Tubuhnya terhempas ke belakang membentur batang pohon mangga ukuran sedang tanpa sandaran, Gala terbatuk membuat anak-anak yang baru keluar dari rumah kediaman Azzam berteriak histeris. Pasalnya mereka melihat seorang pria dengan wajah tampan tetapi mulut mengalirkan warna merah segar.
Bella yang berniat keluar, justru dicegah Abil. Sejak kapan adiknya berdiri di sebelahnya? Ternyata bukan hanya ia karena tangan Najwa juga dicekal. "Tetap di dalam rumah! Berkumpulah di kamar Emir dan ajak Ka Diana."
"Paman!" Gadis belia itu berniat protes, sayangnya sang bunda langsung menarik tangan agar menurut saja.

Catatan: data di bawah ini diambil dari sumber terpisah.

(** * youtube_downloader: the format catalog, the selection resolver, the
    collision policy and the progress reporter of [downloader.py] (command-line
    surface) and [app.py] (browser surface), embedded as executable
    definitions, with the properties of the specification stated over them.

    Conventions of the embedding.
    - A Python [dict] with string keys is a [gmap string pyval]; [d.get(k, v)]
      is [dget d k v]; [d[k]] raises [KeyError] on a missing key.
    - Python scalars are [pyval]: [None], integers, floats and strings.  A float
      is idealised as the rational it denotes ([VFloat q]); the true division
      [a / b] is the exact quotient.  Rounding, infinities and NaN are outside
      the model.
    - A Python exception is a value of [exn]; code that may raise returns a
      [result]; code that also reads the keyboard, the clock or the file system,
      or writes to the screen, runs in the state-and-exception monad [M].
    - Text that is only shown to the user is kept as the structured value that
      is formatted ([out_event], [row], [text], ...), not as padded or
      localised text.
    - A string is the UTF-8 encoding of the Python [str].  Searching for and
      replacing ASCII characters, and comparing the lower-cased answer with
      [y] and [r], are the same on the bytes as on the text.  What [int(s)],
      [s.strip()] and [datetime.fromtimestamp(t)] do depends on the
      interpreter (its Unicode tables, its limit on the length of a numeral,
      the range of its platform's clock): they are taken from the
      [interpreter] of the run; [cpython_ascii] is the one used in the
      examples.
    - The file system is a finite map from path strings to file sizes;
      [os.path.join] is the POSIX one. *)

From Stdlib Require Import ZArith QArith Qminmax Qround String Ascii List Lia Bool.
From stdpp Require Import base option list gmap strings pretty.
Import ListNotations.

Open Scope string_scope.
Open Scope Z_scope.
Open Scope list_scope.

(** ** Python values, exceptions and dictionaries *)

Module Py.

Inductive pyval : Type :=
| VNone
| VInt (z : Z)
| VFloat (q : Q)
| VStr (s : string).

(** [StopScript] is Streamlit's [StopException], raised by [st.stop()]; it
    derives from [BaseException], so [except Exception] does not catch it. *)
Inductive exn : Type :=
| KeyError (k : string)
| TypeError
| ValueError
| IndexError
| UnboundLocalError (v : string)
| ZeroDivisionError
| EOFError
| OverflowError
| DownloadError (msg : string)
| StreamlitAPIException
| StopScript.

Definition is_Exception (e : exn) : bool :=
  match e with
  | StopScript => false
  | _ => true
  end.

Inductive result (A : Type) : Type :=
| Ok (a : A)
| Raise (e : exn).

Arguments Ok {A} a.
Arguments Raise {A} e.

#[global] Instance result_ret : MRet result := fun _ a => Ok a.
#[global] Instance result_bind : MBind result := fun _ _ f m =>
  match m with
  | Ok a => f a
  | Raise e => Raise e
  end.

Definition is_ok {A} (r : result A) : bool :=
  match r with
  | Ok _ => true
  | Raise _ => false
  end.

Abbreviation pydict := (gmap string pyval).

(** [d.get(k, default)] *)
Definition dget (d : pydict) (k : string) (default : pyval) : pyval :=
  match d !! k with
  | Some v => v
  | None => default
  end.

(** [d[k]] *)
Definition dindex (d : pydict) (k : string) : result pyval :=
  match d !! k with
  | Some v => Ok v
  | None => Raise (KeyError k)
  end.

(** Truth value of a scalar: [None], [0], [0.0] and [''] are false. *)
Definition truthy (v : pyval) : bool :=
  match v with
  | VNone => false
  | VInt z => negb (Z.eqb z 0)
  | VFloat q => negb (Qeq_bool q 0)
  | VStr s => negb (String.eqb s "")
  end.

(** [a or b] *)
Definition py_or (a b : pyval) : pyval := if truthy a then a else b.

(** [a == b] *)
Definition py_eq (a b : pyval) : bool :=
  match a, b with
  | VNone, VNone => true
  | VInt x, VInt y => Z.eqb x y
  | VInt x, VFloat q => Qeq_bool (inject_Z x) q
  | VFloat q, VInt y => Qeq_bool q (inject_Z y)
  | VFloat p, VFloat q => Qeq_bool p q
  | VStr s, VStr t => String.eqb s t
  | _, _ => false
  end.

(** The number a numeric value denotes; [None] for non-numbers. *)
Definition to_num (v : pyval) : option Q :=
  match v with
  | VInt z => Some (inject_Z z)
  | VFloat q => Some q
  | _ => None
  end.

(** [v > 0] : ordering a non-number against an integer is a [TypeError]. *)
Definition py_gt0 (v : pyval) : result bool :=
  match to_num v with
  | Some q => Ok (negb (Qle_bool q 0))
  | None => Raise TypeError
  end.

(** [a / b], true division. *)
Definition py_truediv (a b : pyval) : result Q :=
  match to_num a, to_num b with
  | Some x, Some y =>
      if Qeq_bool y 0 then Raise ZeroDivisionError else Ok (x / y)%Q
  | _, _ => Raise TypeError
  end.

(** [a // 60] and [a % 60] : integers stay integers, floats stay floats. *)
Definition py_floordiv60 (a : pyval) : result pyval :=
  match a with
  | VInt z => Ok (VInt (z / 60))
  | VFloat q => Ok (VFloat (inject_Z (Qfloor (q / 60))))
  | _ => Raise TypeError
  end.

Definition py_mod60 (a : pyval) : result pyval :=
  match a with
  | VInt z => Ok (VInt (z mod 60))
  | VFloat q => Ok (VFloat (q - 60 * inject_Z (Qfloor (q / 60))))
  | _ => Raise TypeError
  end.

Definition MiB : pyval := VInt (1024 * 1024).
(** [org] has a key and the [Org] table has a row under it. *)
Definition org_is_stored (org : Org) (w : World Outside) : Prop :=
  exists k, org_id org = Some k
            /\ exists row, row ∈ orgs w /\ org_id row = Some k.

(** The features of a plan as the [if]/[elif] chain of [create_orgPlan]
    assigns them from the payload. *)
Definition features_follow_payload (payload : CreateOrgSchema)
    (features : json) : Prop :=
  (base_plan payload = "Free Trial" -> features = FREE_TRIAL)
  /\ (base_plan payload = "Internal" -> features = DALGO_WITH_SUPERSET)
  /\ (base_plan payload = "Dalgo" -> superset_included payload = true ->
      features = DALGO_WITH_SUPERSET)
  /\ (base_plan payload = "Dalgo" -> superset_included payload = false ->
      features = DALGO)
  /\ (base_plan payload <> "Free Trial" -> base_plan payload <> "Internal" ->
      base_plan payload <> "Dalgo" -> features = JObj []).

(** The next key of the [Org] table is not in use. *)
Definition next_org_key_unused (w : World Outside) : Prop :=
  forall row, row ∈ orgs w -> org_id row <> Some (orgs_seq w).

End Collaborators.
End api_contracts.

Module more_examples.
Import models orm api_models.

Definition helpers : Helpers (C := examples.collaborators) :=
  {| OrgUserResponse := string;
     update_orguser := fun orguser payload w =>
       (Returned (user_email (orguser_user orguser)), w);
     datetime_now := fun _ => "2024-11-19T07:29:00" |}.

(** Collaborators whose task queue is down: queueing the connector task
    raises, everything else is as in [examples.collaborators]. *)
Definition queue_down : Collaborators :=
  {| Outside := examples.outside_state;
     slugify := lower;
     AIRBYTE_CUSTOM_SOURCES := [("kobo", JStr "kobo-def")];
     FREE_TRIAL := JObj [];
     DALGO := JObj [];
     DALGO_WITH_SUPERSET := JObj [];
     json_loads := fun s => Returned (JStr s);
     setup_airbyte_workspace_v1 := examples.setup_workspace;
     add_custom_connectors_to_workspace_delay :=
       fun _ _ o => (Raised (Exception "broker is not reachable"), o);
     create_destination :=
       fun _ _ _ _ o => (Raised (Exception "not used"), o);
     save_warehouse_credentials :=
       fun _ _ o => (Raised (Exception "not used"), o) |}.



(** Plain decimal text to a number; anything else is refused. *)
Fixpoint digits_to_Z (acc : Z) (s : string) : option Z :=
  match s with
  | EmptyString => Some acc
  | String c s' =>
      let n := nat_of_ascii c in
      if (48 <=? n)%nat && (n <=? 57)%nat
      then digits_to_Z (acc * 10 + Z.of_nat (n - 48)) s'
      else None
  end.

Definition conversions : Conversions :=
  {| int_of_str := fun s =>
       match s with
       | EmptyString => None
       | _ => digits_to_Z 0 s
       end |}.

Definition acme_shouting : CreateOrgSchema :=
  {| name := "ACME";
     base_plan := "Free Trial";
     can_upgrade_plan := false;
     subscription_duration := "Monthly";
     superset_included := false;
     start_date := None;
     end_date := None |}.

(** A postgres payload whose configuration lacks the password. *)
Definition postgres_no_password : OrgWarehouseSchema :=
  {| payload_wtype := "postgres";
     payload_name := "main";
     payload_destinationDefId := "def-1";
     payload_airbyteConfig :=
       list_to_map [("host", JStr "db"); ("port", JNum 5432);
                    ("username", JStr "u"); ("database", JStr "d")] |}.

Definition creator_world (up : bool) : World examples.outside_state :=
  {| orgs := [examples.an_org]; orgs_seq := 2;
     orgplans := []; orgplans_seq := 1;
     orgwarehouses := []; orgwarehouses_seq := 1;
     orgusers := [request_orguser examples.a_member_request]; orgusers_seq := 2;
     userattributes :=
       [{| attributes_user := 7; can_create_orgs := true; is_consultant := false |}];
     outside := {| examples.airbyte_up := up; examples.journal := [] |};
     log := [] |}.

Definition rivers : OrgSchema :=
  {| schema_name := "Rivers"; schema_airbyte_workspace_id := None;
     schema_slug := None |}.

Definition a_viewer_request : Request :=
  {| request_orguser :=
       {| orguser_id := Some 2;
          orguser_user := {| user_id := 8; user_email := "v@example.org" |};
          orguser_org := Some 1;
          orguser_role := other_role 1;
          orguser_email_verified := true |} |}.

Definition an_update : OrgUserUpdate :=
  {| toupdate_email := "a@example.org"; update_role := Some "account-manager";
     update_fields := JNull |}.

Definition some_tables : Tables :=
  {| invitations :=
       [{| invitation_pk := 3; invitation_fields := JNull |};
        {| invitation_pk := 4; invitation_fields := JNull |}];
     orgtncs := [];
     orgtncs_seq := 1 |}.

End more_examples.

(* ===================================================================== *)
(** * Part II.  Properties                                               *)
(* ===================================================================== *)

(** ** insight_interface.py *)
Module insight_facts.
Import insight_interface contracts lifetime.
Section Facts.
Context `{Imports}.

(** C1 (as amended): [ColInsight.__init__] consults no support set.  For
    every [wtype] it returns an instance that stores the five arguments
    unchanged next to a new builder; it never raises. *)
Theorem ColInsight_init_accepts_every_wtype :
  forall column_name db_table db_schema filter wtype,
    ColInsight.__init__ column_name db_table db_schema filter wtype
    = Returned {| ColInsight.column_name := column_name;
                  ColInsight.builder := AggQueryBuilder_new;
                  ColInsight.db_table := db_table;
                  ColInsight.db_schema := db_schema;
                  ColInsight.filter := filter;
                  ColInsight.wtype := wtype |}.
Proof. reflexivity. Qed.
(** A request behind the bearer scheme runs its route with the resolved
    user, or answers with what resolving raised. *)
Lemma app_Bearer (route : Route) (tok : token) (db : database.AsyncSession)
    (s : salt) (now : Z) :
  app (Bearer (Some tok) route) db s now
  = match Depends_get_current_user route db tok now with
    | Raise e => (exception_handler e, db)
    | Return user => endpoint route user db now
    end.
Proof. simpl. by destruct (Depends_get_current_user route db tok now). Qed.

End authentication.




(** ** Registration *)

Lemma find_snoc_fresh {A : Type} (f : A → bool) (l : list A) (x : A) :
  List.find f l = None → f x = true → List.find f (l ++ [x]) = Some x.
Proof.
  intros Hnone Hx. induction l as [|y l IH]; simpl in *.
  - by rewrite Hx.
  - destruct (f y); [done|]. by apply IH.
Qed.

Lemma find_none_existsb {A : Type} (f : A → bool) (l : list A) :
  List.find f l = None → existsb f l = false.
Proof.
  induction l as [|x l IH]; simpl; [done|]. destruct (f x); [done | exact IH].
Qed.

Lemma get_user_find {S : Postgres} (db : database.AsyncSession) (username : string)
    (r : option models.User) :
  get_user db username = Return r →
  binds_text username = true ∧
  List.find (λ u, String.eqb (models.User_username u) username) (database.User_table db)
  = r.
Proof.
  unfold get_user, database.first_User_by_username.
  destruct (binds_text username); simpl; [|done]. by intros [= ->].
Qed.

(** What a registration that gets as far as the [INSERT] does. *)
Lemma register_free {J : Jose} {P : Passlib} {S : Postgres}
    (db : database.AsyncSession) (u p hashed : string) (s : salt) (now : Z) :
  get_user db u = Return None →
  get_password_hash s p = Return hashed →
  binds_text hashed = true →
  database.int32 (database.User_id_seq db + 1) = true →
  fits_index u = true →
  let new_user := models.mkUser (database.User_id_seq db + 1) u hashed now in
  let db1 :=
    database.mkSession (database.User_table db ++ [new_user]) (database.Task_table db)
      (database.User_id_seq db + 1) (database.Task_id_seq db) in
  register (schemas.mkUserCreate u p) db s now
  = (Return (JObj [("msg", JStr "User registered successfully")]), db1) ∧
  get_user db1 u = Return (Some new_user).
Proof.
  intros Hfree Hhash Hhashed Hseq Hindex new_user db1.
  destruct (get_user_find _ _ _ Hfree) as [Hbinds Hfind].
  split.
  - unfold register. cbn [schemas.UserCreate_username schemas.UserCreate_password].
    rewrite Hfree, Hhash. unfold database.add_User.
    by rewrite Hbinds, Hhashed, Hseq, Hindex, (find_none_existsb _ _ Hfind).
  - unfold get_user, database.first_User_by_username. rewrite Hbinds. simpl. f_equal.
    apply find_snoc_fresh; [exact Hfind|]. simpl. apply String.eqb_refl.
Qed.

(** C4, as the code has it.  For every username [u] not yet taken that the
    server accepts as a parameter and as an entry of the username index, and
    every password [p] that passlib hashes, while the id sequence is not
    exhausted: [POST /register] answers with a success status (200) and the
    message, and stores one new user row for [u] whose digest is the hash of
    [p] under the salt drawn; a second [POST /register] for [u], with any
    password, answers 400 "Username already registered" and leaves the
    store, and so the first row, as it was. *)
Theorem register_twice {J : Jose} {P : Passlib} {S : Postgres}
    (db : database.AsyncSession) (u p p' hashed : string) (s s' : salt) (now now' : Z) :
  get_user db u = Return None →
  get_password_hash s p = Return hashed →
  binds_text hashed = true →
  database.int32 (database.User_id_seq db + 1) = true →
  fits_index u = true →
  let new_user := models.mkUser (database.User_id_seq db + 1) u hashed now in
  let db1 :=
    database.mkSession (database.User_table db ++ [new_user]) (database.Task_table db)
      (database.User_id_seq db + 1) (database.Task_id_seq db) in
  app (POST_register (schemas.mkUserCreate u p)) db s now
  = (mkResponse 200 [] (Some (JObj [("msg", JStr "User registered successfully")])),
     db1) ∧
  get_user db1 u = Return (Some new_user) ∧
  app (POST_register (schemas.mkUserCreate u p')) db1 s' now'
  = (mkResponse 400 [] (Some (JObj [("detail", JStr "Username already registered")])),
     db1).
Proof.
  intros Hfree Hhash Hhashed Hseq Hindex new_user db1.
  destruct (register_free db u p hashed s now Hfree Hhash Hhashed Hseq Hindex)
    as [Hregister Hfound].
  split; [|split].
  - unfold app. by rewrite Hregister.
  - exact Hfound.
  - unfold app, register. cbn [schemas.UserCreate_username].
    fold new_user db1 in Hfound. by rewrite Hfound.
Qed.

Lemma register_twice_witness :
  @get_user symbolic.postgres symbolic.store "carol" = Return None ∧
  @get_password_hash symbolic.passlib "s3" "pw3" = Return "s3$pw3" ∧
  @app symbolic.jose symbolic.passlib symbolic.postgres
    (POST_register (schemas.mkUserCreate "carol" "pw3")) symbolic.store "s3" 5
  = (mkResponse 200 [] (Some (JObj [("msg", JStr "User registered successfully")])),
     database.mkSession
       [symbolic.alice; symbolic.bob; models.mkUser 3 "carol" "s3$pw3" 5]
       [symbolic.groceries; symbolic.laundry] 3 2).
Proof.
  split; [reflexivity|]. split; [reflexivity|].
  exact (proj1 (@register_twice symbolic.jose symbolic.passlib symbolic.postgres
                  symbolic.store "carol" "pw3" "other" "s3$pw3" "s3" "s4" 5 6
                  eq_refl eq_refl eq_refl eq_refl eq_refl)).
Defined.

(** C4, as stated: for every username, a first [POST /register] would create
    the user.  No stored user has the name that holds U+0000; registering it
    is answered with 500, and no user is stored. *)
Lemma register_refuses_nul_username :
  Forall (λ u, models.User_username u ≠ symbolic.nul_name)
    (database.User_table symbolic.store) ∧
  @app symbolic.jose symbolic.passlib symbolic.postgres
    (POST_register (schemas.mkUserCreate symbolic.nul_name "pw3")) symbolic.store "s3" 5
  = (mkResponse 500 [] (Some (JStr "Internal Server Error")), symbolic.store).
Proof. split; [repeat constructor; discriminate | reflexivity]. Qed.

(** ** Tokens *)

(** C5, as the code has it.  [create_access_token] without [expires_delta]
    stamps the token with an expiry 15 minutes after the clock; a token
    issued by [POST /token] is given [ACCESS_TOKEN_EXPIRE_MINUTES] = 30
    minutes explicitly, so its expiry is 30 minutes after issuance. *)
Theorem token_expiry {J : Jose} {P : Passlib} {S : Postgres}
    (db : database.AsyncSession) (form_username form_password : string)
    (user : models.User) (data : gmap string pyval) (now : Z) :
  authenticate_user db form_username form_password = Return (Some user) →
  to_encode data None now !! "exp" = Some (PDatetime (now + timedelta_minutes 15)) ∧
  to_encode {["sub" := PStr (models.User_username user)]}
    (Some (timedelta_minutes ACCESS_TOKEN_EXPIRE_MINUTES)) now !! "exp"
  = Some (PDatetime (now + timedelta_minutes 30)) ∧
  login_for_access_token form_username form_password db now
  = Return
      (jwt_encode
         (<["exp" := PDatetime (now + timedelta_minutes 30)]>
            {["sub" := PStr (models.User_username user)]})
         SECRET_KEY ALGORITHM,
       "bearer").
Proof.
  intros Hauth. split; [|split].
  - unfold to_encode. apply lookup_insert_eq.
  - unfold to_encode. simpl. apply lookup_insert_eq.
  - unfold login_for_access_token. rewrite Hauth. reflexivity.
Qed.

Hatinya berkata apapun yang akan terjadi. Abil tahu harus bertindak seperti apa. Selain itu, di antara mereka semua. Hanya adiknya yang bisa bertanggung jawab dan membuat keputusan yang tepat. Tentu setelah Mas Azzam, maka dari itu sang suami tidak begitu khawatir karena ada pria dewasa yang bisa mengayomi.
Setelah memastikan semua anggota keluarga masuk ke dalam kamar. Abil berjalan meninggalkan ruang tamu. Pria itu ingin melihat apa yang menghalangi Gala masuk kedalam rumah keluarganya. Jelas perisai digunakan untuk menangkal para makhluk yang memiliki esensial berbeda jiwa.
"Anak-anak, kembalilah ke pondok! Jangan takut, Kakak akan melihat dari sini memastikan kalian aman." ucap Abil memberikan semangat pada para santri yang mengangguk, lalu saling bergandengan tangan.
Langkah kaki menuruni anak tangga, "Assalamualaikum, Ka."
"Waalaikumsalam warahmatullahi wabarakatuh. Hati-hati, Nak!" jawab Abil melambaikan tangannya, tetapi tatapan mata tertuju pada Gala yang masih memilih duduk menikmati rasa nyeri di ulu hati. "Apa kita harus bicara seperti ini?"